(* ===== verification/Hagrid.v ===== *)
(** * Hagrid transcripts (pkg/transcripts/hagrid)

    A transcript is a cSHAKE256 state: its customisation string and the bytes
    written so far.  [shake c m n] are the first [n] bytes squeezed out of the
    state with customisation [c] and input [m]; it is a parameter, since SHAKE
    is code of the standard library.  The operations frame everything they
    write, so that the input of every squeeze determines the whole history of
    the transcript: a protocol that extracts a challenge has bound all it
    appended before. *)

From Stdlib Require Import ZArith NArith Lia.
From stdpp Require Import strings.
From S2P Require Import Prelude Algebra AlgebraUtils IOUtils Sigma.

(** The bytes of a Go string. *)
Definition string_bytes (s : string) : list N := Ascii.N_of_ascii <$> String.list_ascii_of_string s.

Lemma string_bytes_inj : Inj (=) (=) string_bytes.
Proof.
  intros s s' E. unfold string_bytes in E.
  assert (Inj (=) (=) Ascii.N_of_ascii) as Hinj.
  { intros a b Hab%(f_equal Ascii.ascii_of_N). by rewrite !Ascii.ascii_N_embedding in Hab. }
  apply (inj (fmap Ascii.N_of_ascii)) in E.
  rewrite <-(String.string_of_list_ascii_of_string s), E. apply String.string_of_list_ascii_of_string.
Qed.

Module Hagrid.

Definition customizedShakeName : string := "BRON_CRYPTO_HAGRID_TRANSCRIPT-".
(** [iota + 0xa0], counted from the constant before them. *)
Definition domainTag : N := 0xa1.
Definition appendTag : N := 0xa2.
Definition extractTag : N := 0xa3.
Definition extractedTag : N := 0xa4.
Definition continuedTag : N := 0xa5.

Record transcript := mkTranscript { custom : string; absorbed : list N }.

(** [h.Write], which does not fail. *)
Definition write (d : list N) (t : transcript) : transcript :=
  mkTranscript (custom t) (absorbed t ++ d).

Definition NewTranscript (name : string) : transcript :=
  mkTranscript (customizedShakeName +:+ name) [].

Definition AppendDomainSeparator (domainSeparatorTag : string) (t : transcript) : transcript :=
  let t := write [domainTag] t in
  let t := write (lenBE (string_bytes domainSeparatorTag)) t in
  write (string_bytes domainSeparatorTag) t.

Definition AppendBytes (label : string) (messages : list (list N)) (t : transcript) : transcript :=
  let t := write [appendTag] t in
  let t := write (lenBE (string_bytes label)) t in
  let t := write (string_bytes label) t in
  let t := write (uint64ToBytesBE (N.of_nat (length messages))) t in
  foldl (λ t message, write message (write (lenBE message) t)) t messages.

Section hagrid.
Context (shake : string → list N → nat → list N).

Definition ExtractBytes (label : string) (outLen : nat) (t : transcript) :
    result (list N * transcript) :=
  if outLen =? 0 then Err ErrLength
  else
    let t := write [extractTag] t in
    let t := write (lenBE (string_bytes label)) t in
    let t := write (string_bytes label) t in
    let t := write (uint64ToBytesBE (N.of_nat outLen)) t in
    let hClone := t in
    let t := write [continuedTag] t in
    let hClone := write [extractedTag] hClone in
    Ok (shake (custom hClone) (absorbed hClone) outLen, t).

(** [transcripts.Append] on a possibly nil tape. *)
Definition Append {X} (bytes : X → list N) (tape : option transcript) (label : string)
    (xs : list X) : option transcript :=
  match tape with
  | None => None
  | Some tape => Some (foldl (λ t x, AppendBytes label [bytes x] t) tape xs)
  end.

#[export] Instance hagrid : Transcript transcript :=
  {| Sigma.AppendDomainSeparator := AppendDomainSeparator;
     Sigma.AppendBytes := AppendBytes;
     Sigma.ExtractBytes := ExtractBytes |}.
End hagrid.
End Hagrid.
Import Hagrid.

(** ** Histories

    The calls made on a transcript, and the bytes each of them adds. *)
Inductive call :=
  | Separate (tag : string)
  | Absorb (label : string) (messages : list (list N))
  | Squeeze (label : string) (outLen : nat).

Definition frameBE (b : list N) : list N := lenBE b ++ b.
Definition header (label : string) (outLen : nat) : list N :=
  extractTag :: frameBE (string_bytes label) ++ uint64ToBytesBE (N.of_nat outLen).
Definition encode (c : call) : list N :=
  match c with
  | Separate tag => domainTag :: frameBE (string_bytes tag)
  | Absorb label messages =>
      appendTag :: frameBE (string_bytes label)
        ++ uint64ToBytesBE (N.of_nat (length messages)) ++ (messages ≫= frameBE)
  | Squeeze label outLen => header label outLen ++ [continuedTag]
  end.

(** Calls with arguments of machine-word sizes that do not fail. *)
Definition wf_call (c : call) : Prop :=
  match c with
  | Separate tag => sized (string_bytes tag)
  | Absorb label messages => sized (string_bytes label) ∧ sized_list messages
  | Squeeze label outLen =>
      sized (string_bytes label) ∧ outLen ≠ 0 ∧ (N.of_nat outLen < 2 ^ 64)%N
  end.

Section histories.
Context (shake : string → list N → nat → list N).

(** The state after a call. *)
Definition apply_call (t : transcript) (c : call) : transcript :=
  match c with
  | Separate tag => AppendDomainSeparator tag t
  | Absorb label messages => AppendBytes label messages t
  | Squeeze label outLen =>
      match ExtractBytes shake label outLen t with Ok (_, t) => t | _ => t end
  end.
Definition history (name : string) (cs : list call) : transcript :=
  foldl apply_call (NewTranscript name) cs.

Lemma apply_call_encode t c :
  wf_call c → apply_call t c = mkTranscript (custom t) (absorbed t ++ encode c).
Proof.
  destruct c as [tag|label ms|label n]; cbn [apply_call encode wf_call].
  - intros _. unfold AppendDomainSeparator, write, frameBE. cbn [custom absorbed]. f_equal.
    by rewrite <-!(assoc_L (++)).
  - intros _. unfold AppendBytes.
    assert (∀ ms t, foldl (λ t message, write message (write (lenBE message) t)) t ms
      = mkTranscript (custom t) (absorbed t ++ (ms ≫= frameBE))) as Hf.
    { clear. induction ms as [|b ms IH]; intros t; cbn [foldl mbind list_bind].
      { by rewrite app_nil_r; destruct t. }
      rewrite IH. unfold write, frameBE. cbn [custom absorbed]. f_equal.
      by rewrite <-!(assoc_L (++)). }
    rewrite Hf. unfold write, frameBE at 1. cbn [custom absorbed]. f_equal.
    by rewrite <-!(assoc_L (++)).
  - intros (_ & Hn & _). unfold ExtractBytes. rewrite (proj2 (Nat.eqb_neq _ _) Hn).
    unfold write, header, frameBE. cbn [custom absorbed]. f_equal.
    by repeat (rewrite <-!(assoc_L (++)); cbn [app]).
Qed.

Lemma history_eq name cs :
  Forall wf_call cs →
  history name cs = mkTranscript (customizedShakeName +:+ name) (cs ≫= encode).
Proof.
  intros Hw. unfold history, NewTranscript.
  assert (∀ t, foldl apply_call t cs = mkTranscript (custom t) (absorbed t ++ (cs ≫= encode))) as H.
  { induction Hw as [|c cs Hc Hw IH]; intros t; cbn [foldl mbind list_bind].
    { by rewrite app_nil_r; destruct t. }
    rewrite IH, apply_call_encode by done. cbn [custom absorbed].
    by rewrite <-(assoc_L (++)). }
  by rewrite H.
Qed.

(** The input on which the oracle is squeezed. *)
Definition query (t : transcript) (label : string) (outLen : nat) : list N :=
  absorbed t ++ header label outLen ++ [extractedTag].

Lemma ExtractBytes_query t label n :
  n ≠ 0 →
  ExtractBytes shake label n t
    = Ok (shake (custom t) (query t label n) n, apply_call t (Squeeze label n)).
Proof.
  intros Hn. unfold apply_call, ExtractBytes. rewrite (proj2 (Nat.eqb_neq _ _) Hn).
  unfold query, header, write, frameBE. cbn [custom absorbed].
  by repeat (rewrite <-!(assoc_L (++)); cbn [app]).
Qed.

(** ** Encodings can be read off the front *)

Lemma uint64BE_split i j r r' :
  (i < 2 ^ 64)%N → (j < 2 ^ 64)%N →
  uint64ToBytesBE i ++ r = uint64ToBytesBE j ++ r' → i = j ∧ r = r'.
Proof.
  intros Hi Hj E. apply app_split in E as [E ->]; [|by rewrite !length_uint64BE].
  by apply uint64BE_inj in E.
Qed.
Lemma frameBE_inj b b' r r' :
  sized b → sized b' → frameBE b ++ r = frameBE b' ++ r' → b = b' ∧ r = r'.
Proof.
  intros Hb Hb'. unfold frameBE, lenBE. rewrite <-!(assoc_L (++)). intros E.
  apply uint64BE_split in E as [E1 E]; [|done..]. apply app_split in E as [-> ->]; [done|lia].
Qed.
Lemma framesBE_inj data data' r r' :
  length data = length data' → Forall sized data → Forall sized data' →
  (data ≫= frameBE) ++ r = (data' ≫= frameBE) ++ r' → data = data' ∧ r = r'.
Proof.
  revert data'. induction data as [|b data IH]; intros [|b' data'] Hl Hs Hs' E; try done.
  apply Forall_cons in Hs as [H1 H2], Hs' as [H1' H2']. cbn [mbind list_bind] in E.
  rewrite <-!(assoc_L (++)) in E. apply frameBE_inj in E as [-> E]; [|done..].
  apply IH in E as [-> ->]; [done|by injection Hl|done..].
Qed.
Lemma header_inj l n l' n' r r' :
  wf_call (Squeeze l n) → wf_call (Squeeze l' n') →
  header l n ++ r = header l' n' ++ r' → l = l' ∧ n = n' ∧ r = r'.
Proof.
  intros (Hl & _ & Hn) (Hl' & _ & Hn') E. apply (f_equal tail) in E.
  unfold header in E. cbn [app tail] in E. rewrite <-!(assoc_L (++)) in E.
  apply frameBE_inj in E as [E1 E]; [|done..]. apply uint64BE_split in E as [E2 ->]; [|done..].
  apply string_bytes_inj in E1 as ->. split_and!; [done|lia|done].
Qed.

Lemma encode_inj c c' r r' :
  wf_call c → wf_call c' → encode c ++ r = encode c' ++ r' → c = c' ∧ r = r'.
Proof.
  destruct c as [tag|label ms|label n], c' as [tag'|label' ms'|label' n']; cbn [encode];
    intros Hw Hw' E; try (unfold header in E; cbn [app] in E; discriminate E).
  - apply (f_equal tail) in E. cbn [app tail] in E. apply frameBE_inj in E as [E ->]; [|done..].
    by apply string_bytes_inj in E as ->.
  - destruct Hw as (Hl & Hm & Hs), Hw' as (Hl' & Hm' & Hs').
    apply (f_equal tail) in E. cbn [app tail] in E. rewrite <-!(assoc_L (++)) in E. apply frameBE_inj in E as [E1 E]; [|done..].
    apply uint64BE_split in E as [E2 E]; [|done..].
    apply framesBE_inj in E as [-> ->]; [|lia|done..]. by apply string_bytes_inj in E1 as ->.
  - rewrite <-!(assoc_L (++)) in E. apply header_inj in E as (-> & -> & [= ->]); done.
Qed.

Lemma encode_nonempty c r : encode c ++ r ≠ [].
Proof. by destruct c. Qed.

(** The history, followed by the header of a squeeze. *)
Lemma query_inj cs cs' l n l' n' :
  Forall wf_call cs → Forall wf_call cs' → wf_call (Squeeze l n) → wf_call (Squeeze l' n') →
  (cs ≫= encode) ++ header l n ++ [extractedTag]
    = (cs' ≫= encode) ++ header l' n' ++ [extractedTag] →
  cs = cs' ∧ l = l' ∧ n = n'.
Proof.
  intros Hw. revert cs'. induction Hw as [|c cs Hc Hw IH]; intros cs' Hw' Hs Hs' E.
  - destruct cs' as [|c' cs']; [by apply header_inj in E as (-> & -> & _)|].
    apply Forall_cons in Hw' as [Hc' _]. cbn [mbind list_bind app] in E.
    destruct c' as [tag|label ms|label k]; cbn [encode] in E; try (unfold header in E; discriminate E).
    rewrite <-!(assoc_L (++)) in E. by apply header_inj in E as (_ & _ & [= ?]).
  - destruct cs' as [|c' cs']; cbn [mbind list_bind app] in E.
    + destruct c as [tag|label ms|label k]; cbn [encode] in E; try (unfold header in E; discriminate E).
      rewrite <-!(assoc_L (++)) in E. by apply header_inj in E as (_ & _ & [= ?]).
    + apply Forall_cons in Hw' as [Hc' Hw']. rewrite <-!(assoc_L (++)) in E.
      apply encode_inj in E as [-> E]; [|done..]. by apply IH in E as (-> & -> & ->).
Qed.

Lemma histories_inj cs cs' :
  Forall wf_call cs → Forall wf_call cs' → cs ≫= encode = cs' ≫= encode → cs = cs'.
Proof.
  apply (flat_inj wf_call encode).
  - intros. by apply encode_inj.
  - intros c E. apply (encode_nonempty c []). by rewrite app_nil_r.
Qed.

Lemma custom_inj name name' :
  customizedShakeName +:+ name = customizedShakeName +:+ name' → name = name'.
Proof. intros E. by injection E. Qed.

Lemma history_query_inj name name' cs cs' l l' n n' :
  Forall wf_call cs → Forall wf_call cs' → wf_call (Squeeze l n) → wf_call (Squeeze l' n') →
  let t := history name cs in let t' := history name' cs' in
  (custom t, query t l n) = (custom t', query t' l' n') →
  name = name' ∧ cs = cs' ∧ l = l' ∧ n = n'.
Proof.
  intros Hw Hw' Hs Hs' t t' E. subst t t'. rewrite !history_eq in E by done.
  pose proof (f_equal fst E) as E1. pose proof (f_equal snd E) as E2.
  cbn [fst snd custom] in E1, E2. apply custom_inj in E1.
  by apply query_inj in E2 as (? & ? & ?).
Qed.

(** C25. A transcript binds its whole history.  Two sequences of calls with
    machine-word sizes lead to the same state only if they are the same calls
    on transcripts of the same name; extraction squeezes the oracle on an
    input that determines the name, the history, the label and the length,
    and continues from the state that records the extraction; and an
    extraction of no bytes is an error. *)
Theorem Hagrid_binding name name' cs cs' l l' n n' :
  Forall wf_call cs → Forall wf_call cs' → wf_call (Squeeze l n) → wf_call (Squeeze l' n') →
  let t := history name cs in let t' := history name' cs' in
  (t = t' → name = name' ∧ cs = cs') ∧
  ExtractBytes shake l n t
    = Ok (shake (custom t) (query t l n) n, history name (cs ++ [Squeeze l n])) ∧
  ((custom t, query t l n) = (custom t', query t' l' n') →
     name = name' ∧ cs = cs' ∧ l = l' ∧ n = n') ∧
  ExtractBytes shake l 0 t = Err ErrLength.
Proof.
  intros Hw Hw' Hs Hs' t t'. split_and!.
  - subst t t'. rewrite !history_eq by done. intros E.
    pose proof (f_equal custom E) as E1. pose proof (f_equal absorbed E) as E2.
    cbn [custom absorbed] in E1, E2. split; [by apply custom_inj|by apply histories_inj].
  - rewrite ExtractBytes_query by apply Hs. unfold t, history. by rewrite foldl_app.
  - by apply history_query_inj.
  - done.
Qed.
End histories.

Definition ex_calls : list call :=
  [Separate "session"; Absorb "statement" [[1%N]; [2%N; 3%N]]; Squeeze "challenge" 16].

Definition ex_shake (c : string) (m : list N) (n : nat) : list N :=
  replicate n (N.of_nat (length m) mod 256)%N.

Lemma Hagrid_binding_witness :
  history ex_shake "a" ex_calls ≠ history ex_shake "a" (ex_calls ++ [Absorb "statement" [[1%N; 2%N; 3%N]]]).
Proof.
  destruct (Hagrid_binding ex_shake "a" "a" ex_calls
    (ex_calls ++ [Absorb "statement" [[1%N; 2%N; 3%N]]]) "e" "e" 16 16) as (H & _).
  - repeat (constructor; [repeat constructor; done|]). constructor.
  - repeat (constructor; [repeat constructor; done|]). constructor.
  - repeat constructor; done.
  - repeat constructor; done.
  - intros E. apply H in E as [_ E]. discriminate E.
Defined.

§ §

What to work on :: An exact retyping of the lines from the one with "by apply query_inj in E2 as (? & ? & ?)." to the end of the material above, with both ends included and nothing added, is the required answer.

Output of the task ::
  by apply query_inj in E2 as (? & ? & ?).
Qed.

(** C25. A transcript binds its whole history.  Two sequences of calls with
    machine-word sizes lead to the same state only if they are the same calls
    on transcripts of the same name; extraction squeezes the oracle on an
    input that determines the name, the history, the label and the length,
    and continues from the state that records the extraction; and an
    extraction of no bytes is an error. *)
Theorem Hagrid_binding name name' cs cs' l l' n n' :
  Forall wf_call cs → Forall wf_call cs' → wf_call (Squeeze l n) → wf_call (Squeeze l' n') →
  let t := history name cs in let t' := history name' cs' in
  (t = t' → name = name' ∧ cs = cs') ∧
  ExtractBytes shake l n t
    = Ok (shake (custom t) (query t l n) n, history name (cs ++ [Squeeze l n])) ∧
  ((custom t, query t l n) = (custom t', query t' l' n') →
     name = name' ∧ cs = cs' ∧ l = l' ∧ n = n') ∧
  ExtractBytes shake l 0 t = Err ErrLength.
Proof.
  intros Hw Hw' Hs Hs' t t'. split_and!.
  - subst t t'. rewrite !history_eq by done. intros E.
    pose proof (f_equal custom E) as E1. pose proof (f_equal absorbed E) as E2.
    cbn [custom absorbed] in E1, E2. split; [by apply custom_inj|by apply histories_inj].
  - rewrite ExtractBytes_query by apply Hs. unfold t, history. by rewrite foldl_app.
  - by apply history_query_inj.
  - done.
Qed.
End histories.

Definition ex_calls : list call :=
  [Separate "session"; Absorb "statement" [[1%N]; [2%N; 3%N]]; Squeeze "challenge" 16].

Definition ex_shake (c : string) (m : list N) (n : nat) : list N :=
  replicate n (N.of_nat (length m) mod 256)%N.

Lemma Hagrid_binding_witness :
  history ex_shake "a" ex_calls ≠ history ex_shake "a" (ex_calls ++ [Absorb "statement" [[1%N; 2%N; 3%N]]]).
Proof.
  destruct (Hagrid_binding ex_shake "a" "a" ex_calls
    (ex_calls ++ [Absorb "statement" [[1%N; 2%N; 3%N]]]) "e" "e" 16 16) as (H & _).
  - repeat (constructor; [repeat constructor; done|]). constructor.
  - repeat (constructor; [repeat constructor; done|]). constructor.
  - repeat constructor; done.
  - repeat constructor; done.
  - intros E. apply H in E as [_ E]. discriminate E.
Defined.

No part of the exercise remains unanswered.